Com recado estampado em coxas, seios, pernas e braços, as mulheres disseram “Não é não” ao assédio neste carnaval. No Rio, adesivos com a mensagem fizeram sucesso nos blocos, dentro e fora do circuito oficial, na tentativa de conscientizar contra a violência à mulher. No entanto, relatos de desrespeito revelam que somente políticas públicas de longo prazo podem interromper a cultura da força.
Ao acompanhar o Bloco da Favorita e ouvir funks antigos, no último sábado (10), Mariana dos Reis Santos acabou se arrependendo antes mesmo de chegar ao local que escolheu para se divertir. “Quando eu passava, ouvia palavras de baixo calão, vindas de um grupo de homens. Eles assobiavam e fui ficando muito insegura”, disse. “Cheguei no bloco, tinha uma quantidade enorme de homens, em bando, querendo agarrar as meninas. Então, fui embora”.
Evitar os megablocos e restringir as opções acabou sendo a solução para o casal de lésbicas Cecília Monteiro e Gisele Lopes. Elas escolheram o Toco-Xona, bloco formado por LGBT (lésbicas, gays, bissexuais e transexuais), para ir no domingo (11). “Não vamos em bloco grande da zona sul, porque não tem condição. A gente transita em blocos alternativos, gays e, mesmo assim, temos medo durante o deslocamento”, disse Cecília. As jovens relataram que muitos homens ainda respondem à espontaneidade do casal com agressões e que as duas precisam decidir, o tempo todo, entre manifestações de carinho e cuidados, para se manterem seguras
“As pessoas não nos reconhecem como casal. O cara finge que não estamos de mãos dadas, finge que a gente não está se beijando, [eles] chegam, puxam o cabelo, xingam, falam que precisamos de algo. O tempo todo é um discurso de estupro corretivo”, completou Gisele.
Em blocos menores, conhecidos por atrair famílias e foliões engajados, como o Cordão do Boitatá, as mulheres se mostraram mais à vontade.
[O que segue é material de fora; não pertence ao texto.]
Lemma updateGroupAttrs_fields (description : string) (members : slice string) :
  optionalField (updateGroupAttrs description members) "description"
    (description = "") (AnyStrings (SliceOf [description]))
  ∧ optionalField (updateGroupAttrs description members) "member"
      (members = SliceNil) (AnyStrings members)
  ∧ (∀ k, k ≠ "description" → k ≠ "member" → updateGroupAttrs description members !! k = None).
Proof.
  unfold optionalField, updateGroupAttrs.
  destruct members as [|l]; simpl; case_bool_decide; split_and!;
    intros; simplify_map_eq; done.
Qed.

Lemma updateOAuth2ClientAttrs_fields (displayName origin : string) (redirectURIs : slice string) :
  optionalField (updateOAuth2ClientAttrs displayName origin redirectURIs) "displayname"
    (displayName = "") (AnyStrings (SliceOf [displayName]))
  ∧ optionalField (updateOAuth2ClientAttrs displayName origin redirectURIs) "oauth2_rs_origin"
      (origin = "") (AnyStrings (SliceOf [origin]))
  ∧ optionalField (updateOAuth2ClientAttrs displayName origin redirectURIs)
      "oauth2_rs_origin_landing" (redirectURIs = SliceNil) (AnyStrings redirectURIs)
  ∧ (∀ k, k ≠ "displayname" → k ≠ "oauth2_rs_origin" → k ≠ "oauth2_rs_origin_landing" →
          updateOAuth2ClientAttrs displayName origin redirectURIs !! k = None).
Proof.
  unfold optionalField, updateOAuth2ClientAttrs.
  destruct redirectURIs as [|l]; simpl; repeat case_bool_decide; split_and!;
    intros; simplify_map_eq; done.
Qed.

Lemma bind_ret_wire {A B} (m : M World A) (f : A → B) n :
  wire ((x <-- m ;; ret (f x)) n).2 = wire (m n).2.
Proof. unfold bind, ret. by destruct (m n) as [[err|a] n1]. Qed.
Ali, Olegária Porto usava um sutiã transparente, mas só porque estava rodeada de amigos, disse. Para ela, o medo da violência está sempre presente, embora a cada ano as mulheres reajam mais a abordagens desrespeitosas. “O não é não”, frisou. “Tudo o que vier depois, é assédio.”
Políticas públicas contra o assédio
Uma das organizadoras do bloco feminista Mulheres Rodadas, Renata Rodrigues, que saiu nesta Quarta-Feira de Cinzas, no Rio, avalia que é preciso mais do que campanhas de conscientização, como fazem órgãos públicos e organizações de mulheres. Na sua opinião, a realidade não vai mudar sem políticas de prevenção e repressão.
“Desde que o bloco apareceu, em 2014, estamos falando de questões de violência e de carnaval sem assédio. Então, posso dizer, com segurança, que ajudamos a pautar e a popularizar essa discussão. Hoje, as mulheres estão mais informadas e menos tolerantes”. Muitos homens, no entanto, ainda se recusam a enxergar o problema. “É só um elogio, uma cantada e, nessa suposta confusão, aproveitam para passar os limites”, acrescentou.
Renata lembrou ainda da pesquisa do Data Popular, de 2016, que revela que 61% dos homens acham que mulher solteira no carnaval “não pode reclamar de cantada”.
Estatística
O poder público ainda não tem um número nacional dos casos de assédio no carnaval, mas os dados oficiais mostram que uma mulher é estuprada a cada 11 minutos no país. Organizações que combatem a prática têm incentivado as mulheres a denunciar as abordagens à polícia, como forma de pressionar por políticas e mudança de mentalidade.
Entre as iniciativas, está a campanha Aconteceu no Carnaval, que montou um site para receber relatos de vítimas de assédio no carnaval, de forma anônima. “Quebrar o silêncio fortalece as mulheres”, justifica o projeto. “Só quem deve ter vergonha do que aconteceu é o agressor”. O site está disponível no site (www.aconteceunocarnaval.org).
Para buscar ajuda, a vítima também pode ligar gratuitamente para o serviço telefônico 180.